Dish Soap and Surfactants

1.Introduction

With the development of the chemical industry, people’s living standards have been continuously improved. While life has been greatly enhanced, it has also caused severe environmental problems, even endangering human health and safety. As people’s demands for health keep rising, the safety of chemical products ubiquitous in daily life has attracted widespread public attention. Detergents, as chemical substances widely used in daily life and industrial production, have drawn particularly high public concern over their safety.

The safety of chemical products has once fallen into a credibility crisis. This situation arises on the one hand from the heavy reliance of detergent production on traditional raw materials, and on the other hand from the public’s lack of professional knowledge about chemical production processes.

Against this backdrop, guided by the core concept of green chemistry — “reducing and eliminating environmental pollution at the source” — this study designs and develops new detergent formulations. Environmentally friendly surfactants and chemical reagents capable of inhibiting microorganisms in water are adopted in this detergent formulation.

2.Current Development Status of Detergents

Since humanity entered civilized society, washing activities have always been an indispensable part of human life. Around 5,000 years ago, humans began to collect natural washing-friendly substances such as Chinese honeylocust fruits and alkaline components in plant ash for washing purposes. Three hundred years later, surfactants were artificially produced by humans. More than a century ago, soap was invented. Since then, soap made from grease, alkali, salt, spices and pigments has become a traditional detergent. The first artificially synthetic detergent, alkyl naphthalene sulfonate, emerged during World War I. It was developed by Germany’s BASF in 1917 and officially put into production in 1925. The popularization of synthetic detergents took place after sodium alkyl benzene sulfonate and tetrapropylene alkyl benzene were discovered and officially launched into production between 1935 and 1939.

3.Effective Ingredients and Action Mechanism of Detergents

3.1 Washing Principle

Washing in the general sense refers to the process of removing dirt from the surface of a carrier. During washing, the action of detergent weakens or eliminates the interaction between dirt and the carrier, converting the bonding state of dirt and carrier into the bonding state of dirt and detergent.
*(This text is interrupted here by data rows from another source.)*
(** The requests the plain server builds. *)
Definition backend_request (r : request) : Prop :=
  exists model prompt,
    In model Backend.GEMINI_MODELS /\
    r = Backend.generate_request model prompt.

(** What [cachedModel] can be given, by the exchanges made: a truthy
    value that prints as the model id of a generation attempt among
    them that succeeded, and that is either the name of a candidate or
    the id chosen from the listing that one of the two listing requests
    among them returned. *)
Definition cacheable (seen : list (request * fetch_outcome)) (m : json)
  : Prop :=
  truthy m = true /\
  exists (id prompt : string) (o : fetch_outcome),
    to_string m = Some id /\
    In (AutoSelect.generate_request id prompt, o) seen /\
    AutoSelect.usable o = true /\
    ((In id AutoSelect.CANDIDATE_MODELS /\ m = JStr id) \/
     (exists (url : string) (o' : fetch_outcome) (listed : json),
         In url AutoSelect.list_endpoints /\
         In (AutoSelect.list_request url, o') seen /\
         listing_of o' = Some listed /\
         AutoSelect.choose listed = AutoSelect.Chosen m)).
End Server.
End Wiring.

(* ================================================================== *)
(** ** The page script, first variant *)

Module Frontend.
Import JS Async Express.
Local Open Scope prog_scope.

(** What the script takes from the browser: [JSON.stringify] on a
    value read with [res.json()], [String.prototype.trim], and the
    four [replace] calls that turn the text into HTML. *)
Class Page : Type := {
  JSON_stringify : json -> string;
  trim : string -> string;
  render : string -> string
}.

Section Script.
Context {page : Page}.

(** [if (data.k) return data.k]: [Some v] is the [return]. *)
Definition returned_field (data : json) (k : string) : option json :=
  match get_prop data k with
  | Some v => if truthy v then Some v else None
  | None => None
  end.

(** [c?.content?.parts?.[0]?.text || c?.content?.[0]?.text || c?.text]. *)
Definition nested_text (c : json) : jsval :=
  (Some c)?."content"?."parts"?.[0]?."text"
  || (Some c)?."content"?.[0]?."text"
  || (Some c)?."text".
(** * manifest.c: search a JAR manifest for its Main-Class attribute

    Shallow embedding of [manifest_get_main()] from
    [jvm/src/manifest.c] and of the library calls it makes, followed by
    the properties of the scan. *)

From Stdlib Require Import Ascii String List Arith Bool ZArith NArith Lia.
Import ListNotations.

(** ** Characters and buffers *)

(** [rchar] is the character type of the JVM sources. *)
Definition rchar := ascii.

(** The string terminator ['\0']. *)
Definition NUL : rchar := "000"%char.

(** The characters a buffer holds in front of the terminator that the
    library call which filled it has written.  A buffer filled by
    [fgets()] from a file that holds NUL bytes holds them too: the code
    then sees the C string that ends at the first of them. *)
Definition cbuf := list rchar.

(** [mnfdata[i]]: reading at the end of the stored characters gives the
    terminator. *)
Definition char_at (s : cbuf) (i : nat) : rchar := nth i s NUL.

(** ** Library calls *)

Module Libc.

(** [isspace()] in the "C" locale: space and the five control
    characters tab, newline, vertical tab, form feed and carriage
    return.  Its [int] result is only ever compared with 0, so the
    model gives [true] for non-zero. *)
Definition isspace (c : rchar) : bool :=
  let n := N_of_ascii c in
  ((n =? 32) || ((9 <=? n) && (n <=? 13)))%N.

(** [strlen()]: the number of characters before the first NUL. *)
Fixpoint strlen (s : cbuf) : nat :=
  match s with
  | [] => 0
  | c :: s' => if Ascii.eqb c NUL then 0 else S (strlen s')
  end.

(** [strncmp()]: compares at most [n] characters, stops behind a NUL
    common to both strings, and gives the difference of the first pair
    of characters that differ. *)
Fixpoint strncmp (s1 s2 : cbuf) (n : nat) : Z :=
  match n with
  | 0 => 0%Z
  | S n' =>
      let c1 := char_at s1 0 in
      let c2 := char_at s2 0 in
      if Ascii.eqb c1 c2
      then if Ascii.eqb c1 NUL then 0%Z else strncmp (tl s1) (tl s2) n'
      else (Z.of_N (N_of_ascii c1) - Z.of_N (N_of_ascii c2))%Z
  end.

(** [memcpy(dst, &src[from], len)]: the characters copied. *)
Definition memcpy (src : cbuf) (from len : nat) : cbuf :=
  firstn len (skipn from src).

End Libc.

(** ** Configuration: [jvmcfg.h] and [exit.h] *)

Module Jvmcfg.

(** Modelled from the spec: the macro
    [JVMCFG_JARFILE_MANIFEST_MAIN_CLASS] of [jvmcfg.h], which is not
    among the sources; the attribute name is the literal
    ["Main-Class:"], colon included, as the comments of [manifest.c]
    have it too. *)
Definition JVMCFG_JARFILE_MANIFEST_MAIN_CLASS : cbuf :=
  list_ascii_of_string "Main-Class:".

End Jvmcfg.

(** The exit code [manifest_get_main()] uses; its number is set in
    [exit.h]. *)
Inductive exit_code : Set := EXIT_MANIFEST_JAR.

(** ** The world around the call *)

(** A manifest file is the sequence of lines successive calls of
    [fgets(mnfdata, JVMCFG_STDIO_BFR, mf)] deliver from it, each the
    characters one call stores in the buffer; the file system maps a
    path name to the file [fopen(name, "r")] can open there, if any. *)
Definition file_system := cbuf -> option (list cbuf).

(** A message passed to [sysErrMsg()]: function name, format, argument. *)
Record errmsg : Type := mkErrmsg {
  em_fn : string;
  em_fmt : string;
  em_arg : cbuf
}.

Record world : Type := mkWorld {
  open_handles : nat;       (** [FILE] handles opened and not yet closed *)
  fgets_calls : nat;        (** calls of [fgets()] so far *)
  delivered : list cbuf;    (** the lines [fgets()] handed out, oldest first *)
  heap : list nat;          (** sizes of the live heap blocks, newest first *)
  errlog : list errmsg      (** what [sysErrMsg()] has printed, oldest first *)
}.

Definition initial_world : world :=
  mkWorld 0 0 [] [] [].

(** How control leaves [manifest_get_main()]. *)
Inductive outcome : Type :=
| Returned (p : option cbuf)   (** [return(p)]: [None] is [rnull], [Some s]
                                   a heap block that holds the C string [s] *)
| Exited (code : exit_code).   (** [exit_jvm(code)], which does not return *)

Definition rnull : option cbuf := None.

(** [fopen(mnfname, "r")]: the lines of the stream, or [rnull]. *)
Definition fopen (fs : file_system) (mnfname : cbuf) (w : world)
  : option (list cbuf) * world :=
  match fs mnfname with
  | None => (None, w)
  | Some lines =>
      (Some lines,
       mkWorld (S (open_handles w)) (fgets_calls w) (delivered w)
               (heap w) (errlog w))
  end.

Definition fclose (w : world) : world :=
  mkWorld (pred (open_handles w)) (fgets_calls w) (delivered w)
          (heap w) (errlog w).

(** [fgets()] that delivers the line [l] into the buffer. *)
Definition fgets_line (l : cbuf) (w : world) : world :=
  mkWorld (open_handles w) (S (fgets_calls w)) (delivered w ++ [l])
          (heap w) (errlog w).

(** [fgets()] at the end of the file: the call that returns [NULL]. *)
Definition fgets_eof (w : world) : world :=
  mkWorld (open_handles w) (S (fgets_calls w)) (delivered w)
          (heap w) (errlog w).

(** [HEAP_GET_DATA(size, rfalse)], taken to succeed; the call that can
    fail is [HEAP_GET_DATA_room] below. *)
Definition HEAP_GET_DATA (size : nat) (w : world) : world :=
  mkWorld (open_handles w) (fgets_calls w) (delivered w)
          (size :: heap w) (errlog w).

Fixpoint remove_block (size : nat) (h : list nat) : list nat :=
  match h with
  | [] => []
  | b :: h' => if Nat.eqb b size then h' else b :: remove_block size h'
  end.

(** [HEAP_FREE_DATA(p)] for a block [p] of [size] bytes: the heap keeps
    the sizes of its blocks only, and loses one block of that size. *)
Definition HEAP_FREE_DATA (size : nat) (w : world) : world :=
  mkWorld (open_handles w) (fgets_calls w) (delivered w)
          (remove_block size (heap w)) (errlog w).

Definition sysErrMsg (fn fmt : string) (arg : cbuf) (w : world) : world :=
  mkWorld (open_handles w) (fgets_calls w) (delivered w)
          (heap w) (errlog w ++ [mkErrmsg fn fmt arg]).

(** ** [manifest_get_main()] *)

Module Manifest.
Import Libc Jvmcfg.

(** Both scans of a matching line have the shape
    [for (i = from; i < strlen(mnfdata); i++) if (stop(mnfdata[i])) break;]
    The argument [left] is the loop's variant [strlen(mnfdata) - i]:
    the condition [i < strlen(mnfdata)] fails exactly when it is 0.
    The indices are of type [rint]; they stay within the line buffer,
    so their arithmetic is that of [nat]. *)
Fixpoint scan_index (stop : rchar -> bool) (mnfdata : cbuf)
         (left i : nat) : nat :=
  match left with
  | 0 => i
  | S left' =>
      if stop (char_at mnfdata i) then i
      else scan_index stop mnfdata left' (S i)
  end.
Eventually, the dirt is separated from the carrier through rinsing and other methods. The basic process of washing action can be expressed by the following simple relationship:

Carrier·Dirt + Detergent → Carrier + Dirt·Detergent

The adhesion of dirt to objects is divided into physical adhesion and chemical adhesion. Physical adhesion further includes mechanical adhesion and electrostatic adhesion.

Chemical adhesion mainly refers to the adhesion achieved through chemical bonds. For instance, protein stains and rust adhered to fiber articles belong to chemical adhesion. Since the chemical interaction force of this type of adhesion is generally strong, the dirt is firmly combined with the substrate and extremely difficult to remove, requiring special treatment methods.

The interaction force between dirt attached by physical adhesion and the substrate is relatively weak, making it easier to remove compared with chemical adhesion. Dirt with mechanical adhesion is easy to remove; it is only difficult to eliminate when the dirt particles are small (<0.1 μm). Electrostatic adhesion manifests as the interaction between charged dirt particles and opposite charges. This force is stronger than mechanical force, resulting in relatively difficult dirt removal.

The washing process of dirt removal is generally considered to include the following stages:

A. Adsorption: Surfactants in detergents undergo directional adsorption at the interface between dirt and the carrier.

B. Wetting and Penetration: Due to the interfacial directional adsorption of surfactants, the detergent can penetrate between dirt and the carrier, wet the carrier, and reduce the adhesion force between dirt and the carrier.

C. Dispersion and Stabilization of Dirt: Dirt detached from the carrier surface is dispersed, emulsified or solubilized in the detergent solution, ensuring that the detached dirt will not reattach to the cleaned surface.

3.1.1 Types of Soil

Soil refers to greasy substances adhering to carriers as well as adhesives of such greasy substances, featuring an extremely complex composition. Based on different forms, it can be roughly classified into solid soil, liquid soil and special soil.

Common solid soils include rust, dust, carbon black particles and the like. The surfaces of these substances usually carry negative charges, making them prone to adhering to substrates. Most particulate solid soils are water-insoluble, yet they can be easily dispersed in aqueous solutions containing detergents; larger solid particles are easier to remove. Most common liquid soils are oil-soluble and can undergo saponification with alkaline solutions, which explains why most detergents are alkaline. Special soils mainly refer to stubborn stains such as bloodstains, plant sap and human secretions. This type of soil is primarily removed by bleaches, as the strong oxidizing property of bleaches can destroy their chromophoric groups.

3.2 Active Ingredients in Detergents

Surfactants, also known as surface-active substances, are the primary functional components in detergents. They dissolve rapidly in water and exhibit excellent properties including decontamination, foaming, solubilization, emulsification, wetting and dispersion.

3.2.1 Surfactants: Origin and Development

Experiments have shown that adding certain substances to water can alter its surface tension, and different substances exert varying effects on water surface tension.

In terms of the property of reducing surface tension, the ability to lower the surface tension of a solvent is defined as surface activity, and substances with surface activity are called surface-active substances. Substances that can significantly change the interfacial state of a solution system when added in small amounts are referred to as surfactants.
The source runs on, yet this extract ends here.